In this paper, a numerical method for the free vibration analysis of FG sandwich plates with homogeneous cores has been developed, using hierarchical models and the 2-D natural element method. The reliability of the proposed method was examined through the comparison with the reference and the 3-D elasticity. Furthermore, the free vibration characteristics of FG sandwich plates were parametrically investigated using the developed numerical method. Through the verification and parametric experiments, the following major observations were drawn:

• With respect to the 3-D elasticity, the relative differences in the calibrated fundamental frequencies of hierarchical models monotonically decreased with the increase of the model level, $q$. Meanwhile, the relative differences between the hierarchical models uniformly decreased as the plate thickness, $h$, became smaller.

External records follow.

Definition put_smart (x : SmartState) '(Build_GwState a b c d e f g h i j k) : GwState :=
  Build_GwState x b c d e f g h i j k.
Definition put_redis (x : option R) '(Build_GwState a b c d e f g h i j k) : GwState :=
  Build_GwState a x c d e f g h i j k.
Definition put_breaker (x : CircuitBreaker) '(Build_GwState a b c d e f g h i j k) : GwState :=
  Build_GwState a b x d e f g h i j k.
Definition put_cache (x : C) '(Build_GwState a b c d e f g h i j k) : GwState :=
  Build_GwState a b c x e f g h i j k.
Definition put_enforcer (x : option Enforcer) '(Build_GwState a b c d e f g h i j k) : GwState :=
  Build_GwState a b c d x f g h i j k.
Definition add_trace (x : TraceRecord) '(Build_GwState a b c d e f g h i j k) : GwState :=
  Build_GwState a b c d e (f ++ [x]) g h i j k.
Definition add_wire (x : WireCall) '(Build_GwState a b c d e f g h i j k) : GwState :=
  Build_GwState a b c d e f (g ++ [x]) h i j k.
Definition add_payload (x : Payload) '(Build_GwState a b c d e f g h i j k) : GwState :=
  Build_GwState a b c d e f g (h ++ [x]) i j k.
Definition add_span (x : string * string) '(Build_GwState a b c d e f g h i j k) : GwState :=
  Build_GwState a b c d e f g h (i ++ [x]) j k.
Definition add_chunks (x : list Chunk) '(Build_GwState a b c d e f g h i j k) : GwState :=
  Build_GwState a b c d e f g h i (j ++ x) k.
Definition tick '(Build_GwState a b c d e f g h i j k) : GwState :=
  Build_GwState a b c d e f g h i j (S k).
End state.
Arguments GwState : clear implicits.

(** ** The monad *)

Abbreviation M := (Eff GwError).
Abbreviation lift := (lift_as ERaised).

(** ** Small helpers *)

Section helpers.
Context (g : Gateway).

Definition hex16 (s : string) : string := str_take 16 (sha256_hex g s).

Definition first_text (r : string) (ms : list Message) : res string (option string) :=
  match first_such (λ m, role m ≡? r) ms with
  | Some m => try! t := text m in Ok (Some t)
  | None => Ok None
  end.

(** [_conversation_key] *)
Definition conversation_key_of (ms : list Message) : res string (option string) :=
  try! system := first_text "system" ms in
  try! first_user := first_text "user" ms in
  Ok ((λ u, hex16 (match system with Some s => s | None => "" end +:+ String "000" u)) <$> first_user).

(** [_declared_key] *)
Definition declared_key (v : option string) : option string :=
  (λ s, "declared:" +:+ hex16 s) <$> nonempty v.

Definition effective (w : Identity) : res string (option Policy) :=
  match policy_fault g w with Some e => Err e | None => Ok (effective_policy w None) end.

Definition catalog_of (w : Identity) : Catalog := catalog_for (base_catalog g) w.

Definition smart_enabled : bool :=
  match label_table g with
  | Some _ => match catalog_get (base_catalog g) (default_classifier g) with Some _ => true | None => false end
  | None => false
  end.

Definition overrides_of (pol : option Policy) : CacheOverrides :=
  match pol with Some p => cache p | None => no_overrides end.

Definition or_default {A} (o : option A) (d : A) : A := match o with Some x => x | None => d end.

(** [_cache_prefs] *)
Definition cache_prefs_of (w : Identity) : res string CachePrefs :=
  try! pol := effective w in
  let ov := overrides_of pol in
  Ok {| auto_inject := or_default (ov_auto_inject ov) (auto_inject (default_prefs g));
        auto_inject_min_messages :=
          or_default (ov_min_messages ov) (auto_inject_min_messages (default_prefs g)) |}.

(** [_fail_policy] *)
Definition fail_policy_of (w : Identity) : FailPolicy :=
  match effective w with
  | Ok (Some p) => fail_policy p
  | Ok None | Err _ => FPScalar "open"
  end.

(** [_smart_degraded] *)
Definition smart_degraded (smart : option SmartResult) : option string :=
  match smart with
  | None => None
  | Some r =>
      if route_reason r ≡? "smart:policy_error" then Some "policy_error"
      else if (route_reason r ≡? "smart:classify_failed") && smart_enabled then Some "classify_failed"
      else None
  end.

(** [_baseline] *)
Definition baseline (u : Usage) : option Q :=
  (λ e, compute_cost_usd e u) <$> frontier_reference (base_catalog g).

(** [_classify_text], the [n]-th call on the wire: [None] is any exception, which
    [smart_route] catches. *)
Definition classify_request (msgs : list PromptMsg) (mid : string) : ChatCompletionRequest :=
  {| model := mid; messages := (λ m, say (pm_role m) (pm_content m)) <$> msgs; stream := false;
     stream_options := None; temperature := Some 0%Q; top_p := None; max_tokens := Some 200%Z;
     stop := None; n_choices := None; user := None; conversation_key := None;
     cache_prefs := None; model_extra := [] |}.

Definition classify_text (w : Identity) (n : nat) (msgs : list PromptMsg) (mid : string)
    : option string :=
  match require (catalog_of w) mid with
  | Err _ => None
  | Ok e => match chat g n (classify_request msgs mid) e with
            | Ok r => Some (first_content r)
            | Err _ => None
            end
  end.

(** [_price] in [_cheapest_permitted], which is [None] on an empty selection. *)
Definition price_sum (e : CatalogEntry) : Q :=
  (prompt (price_usd_per_1k e) + completion (price_usd_per_1k e))%Q.

Definition permitted (pol : option Policy) (e : CatalogEntry) : bool :=
  match pol with Some p => permits p e | None => true end.

Definition cheapest_permitted (w : Identity) : res string (option CatalogEntry) :=
  try! pol := effective w in
  Ok (min_by price_sum (List.filter (permitted pol) (catalog_of w))).

(** The runner classes of [default_factory]. *)
Inductive RunnerKind : Type := FakeRunner | OpenAIRunner | FrontierRunner | MLXRunner.

Definition for_entry (e : CatalogEntry) : res string RunnerKind :=
  if lane e ≡? fake then Ok FakeRunner
  else if endpoint e ≡? "openai" then Ok OpenAIRunner
  else if endpoint e ≡? "anthropic" then Ok FrontierRunner
  else match lane e with
       | economy => Ok MLXRunner
       | frontier => Ok FrontierRunner
       | fake | provider_lane =>
           Err ("no runner for lane '" +:+ lane_str (lane e) +:+ "' (model " +:+ id e +:+ ")")
       end.

(** [_begin_trace] *)
Definition begin_trace (k : Call) (strm : bool) (key : option string) (e : CatalogEntry)
    : res string TraceRecord :=
  try! _ := for_entry e in
  Ok (begin_record
        {| o_request_id := request_id k; o_conversation_key := key; o_lane := lane e;
           o_runner_id := runner_id g e; o_model := id e; o_residency := residency_class e;
           o_stream := strm; o_harness := harness k; o_task_id := task_id k;
           o_org := org_id (who k); o_team := team_id (who k); o_user := user_id (who k);
           o_identity_id := identity_id e; o_offer_id := offer_id e; o_provider := provider e;
           o_upstream_model := if lane e ≡? provider_lane
                               then Some (effective_upstream_model e) else None;
           o_credential_scope := credential_scope_label e;
           o_escalated_from := escalated_from k |}).

Definition known_or_none (s : string) : option string := if s ≡? "unknown" then None else Some s.

(** [_stamp_decision] *)
Definition stamp_decision (t : TraceRecord) (s : Signal) (d : RouterDecision) (a : Action)
    (label : option string) (req : ChatCompletionRequest) : TraceRecord :=
  let t := set_reason (Some (reason d)) t in
  let t := set_guard (action_str a) t in
  let t := set_data_label label t in
  let t := set_signal (known_or_none (intent s)) (known_or_none (complexity s)) t in
  match extract_trajectory (messages req) with
  | Some sig => set_trajectory (score_trajectory (math_exp g) sig) t
  | None => t
  end.
End helpers.

(** ** Planning and stamping *)

Record Plan := {
  pn_entry : CatalogEntry;
  pn_signal : Signal;
  pn_decision : RouterDecision;
  pn_action : Action;
  pn_req : ChatCompletionRequest;
}.

Section methods.
Context {R X C : Type} `{!RedisClient R X} `{!ResponseCache C} (g : Gateway).
Implicit Types (req : ChatCompletionRequest) (k : Call) (t : TraceRecord).

Notation M := (M (GwState R C)).

Definition now : M Q := do! n := reads gw_ticks in modify tick ;; mret (time_at g n).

• From the comparison with the reference, using the (1,1,0) hierarchical model, the present method showed a reasonable agreement with the maximum relative error of 7.961%. Meanwhile, the softcore and the hardcore showed a similar trend in the relative errors with respect to $n$, but both cores exhibited the contrary trend with respect to $b/h$
• In the FG sandwich plates with softcores, the calibrated fundamental frequencies increased in proportion to the volume fraction index, $n$, and in reverse proportions to the plate aspect ratio. Furthermore, the frequency curves became lower as the pseudo thickness ratio was changed from (2-2-1) to (6-6-1). However, these trends became entirely reversed for the plates with hardcores.
• In (2-2-1) FG sandwich plates with softcores, the calibrated fundamental frequencies were lower-bounded with respect to the thickness of the top facesheet. However, the frequency curves were upper-bounded for the plates with hardcores. Both cases commonly approach the $\mathit{A}\mathcal{\ell }$ -$\mathit{A}{\mathcal{\ell }}_2{O}_3$ bi-material plate as $H_1$ and $n$ tend to $+\infty$.